> _Input_:
(** An operand: a value defined before. *)
Definition operand_ok (a : Assembler) (n q : Z) : bool :=
  (bufmin a <=? q) && (q <? n) && negb (q =? REF_BASE) && is_value (ir_o (a_ir a q)).
Lemma operand_ok_spec a n q :
  operand_ok a n q = true -> live a n q /\ q <> REF_BASE /\ value_ref a q.
Proof.
  unfold operand_ok. rewrite !andb_true_iff, Z.leb_le, Z.ltb_lt, negb_true_iff, Z.eqb_neq.
  intros [[[? ?] ?] ?]. done.
Qed.
Lemma operand_ok_ext k a a' n q : ext k a a' -> operand_ok a' n q = operand_ok a n q.
Proof.
  intros He. unfold operand_ok. rewrite (ext_bufmin _ _ _ He).
  by destruct (op_ext _ _ _ q He) as (-> & _).
Qed.

Lemma emit_x86_ok xo rr rb a x a' :
  emit_x86 xo rr rb a = Ok (x, a') -> a' = set_acode (emit_mrm (mrm a) xo rr rb (code a)) a.
Proof. unfold emit_x86. intros H. by apply modify_ok in H as [_ ->]. Qed.
Lemma emit_x86i_ok xg rb i a x a' :
  emit_x86i xg rb i a = Ok (x, a') -> a' = set_acode (emit_gmrmi (mrm a) xg rb i (code a)) a.
Proof. unfold emit_x86i. intros H. by apply modify_ok in H as [_ ->]. Qed.

Lemma is_gpr_in r : in_gpr r -> is_gpr r.
Proof. intros H%gpr_range. unfold is_gpr. lia. Qed.
Lemma allows_clear allow r : allows allow -> 0 <= r < 32 -> allows (RegSet.clear allow r).
Proof.
  intros [H0 Ha] Hr. split; [apply Z.land_nonneg; by left|]. intros q Hq Ht. apply Ha; [done|].
  unfold RegSet.clear, RegSet.exclude in Ht. rewrite test_testbit, Z.land_spec in Ht by done.
  rewrite test_testbit by done. by apply andb_true_iff in Ht as [? _].
Qed.
Lemma test_clear allow r : 0 <= r < 32 -> RegSet.test (RegSet.clear allow r) r = false.
Proof. intros Hr. unfold RegSet.clear. rewrite test_exclude by lia. rewrite Z.eqb_refl. apply andb_false_r. Qed.

Section machine.
Context {TF : TraceFrame}.
Abbreviation B := tf_base.
Abbreviation SP := tf_sp.
Abbreviation HL := tf_hplim.
Abbreviation SL := tf_splim.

> _Work instruction_:
Would you output the full listing exactly as given?

> _Answer to the problem_:
(** An operand: a value defined before. *)
Definition operand_ok (a : Assembler) (n q : Z) : bool :=
  (bufmin a <=? q) && (q <? n) && negb (q =? REF_BASE) && is_value (ir_o (a_ir a q)).
Lemma operand_ok_spec a n q :
  operand_ok a n q = true -> live a n q /\ q <> REF_BASE /\ value_ref a q.
Proof.
  unfold operand_ok. rewrite !andb_true_iff, Z.leb_le, Z.ltb_lt, negb_true_iff, Z.eqb_neq.
  intros [[[? ?] ?] ?]. done.
Qed.
Lemma operand_ok_ext k a a' n q : ext k a a' -> operand_ok a' n q = operand_ok a n q.
Proof.
  intros He. unfold operand_ok. rewrite (ext_bufmin _ _ _ He).
  by destruct (op_ext _ _ _ q He) as (-> & _).
Qed.

Lemma emit_x86_ok xo rr rb a x a' :
  emit_x86 xo rr rb a = Ok (x, a') -> a' = set_acode (emit_mrm (mrm a) xo rr rb (code a)) a.
Proof. unfold emit_x86. intros H. by apply modify_ok in H as [_ ->]. Qed.
Lemma emit_x86i_ok xg rb i a x a' :
  emit_x86i xg rb i a = Ok (x, a') -> a' = set_acode (emit_gmrmi (mrm a) xg rb i (code a)) a.
Proof. unfold emit_x86i. intros H. by apply modify_ok in H as [_ ->]. Qed.

Lemma is_gpr_in r : in_gpr r -> is_gpr r.
Proof. intros H%gpr_range. unfold is_gpr. lia. Qed.
Lemma allows_clear allow r : allows allow -> 0 <= r < 32 -> allows (RegSet.clear allow r).
Proof.
  intros [H0 Ha] Hr. split; [apply Z.land_nonneg; by left|]. intros q Hq Ht. apply Ha; [done|].
  unfold RegSet.clear, RegSet.exclude in Ht. rewrite test_testbit, Z.land_spec in Ht by done.
  rewrite test_testbit by done. by apply andb_true_iff in Ht as [? _].
Qed.
Lemma test_clear allow r : 0 <= r < 32 -> RegSet.test (RegSet.clear allow r) r = false.
Proof. intros Hr. unfold RegSet.clear. rewrite test_exclude by lia. rewrite Z.eqb_refl. apply andb_false_r. Qed.

Section machine.
Context {TF : TraceFrame}.
Abbreviation B := tf_base.
Abbreviation SP := tf_sp.
Abbreviation HL := tf_hplim.
Abbreviation SL := tf_splim.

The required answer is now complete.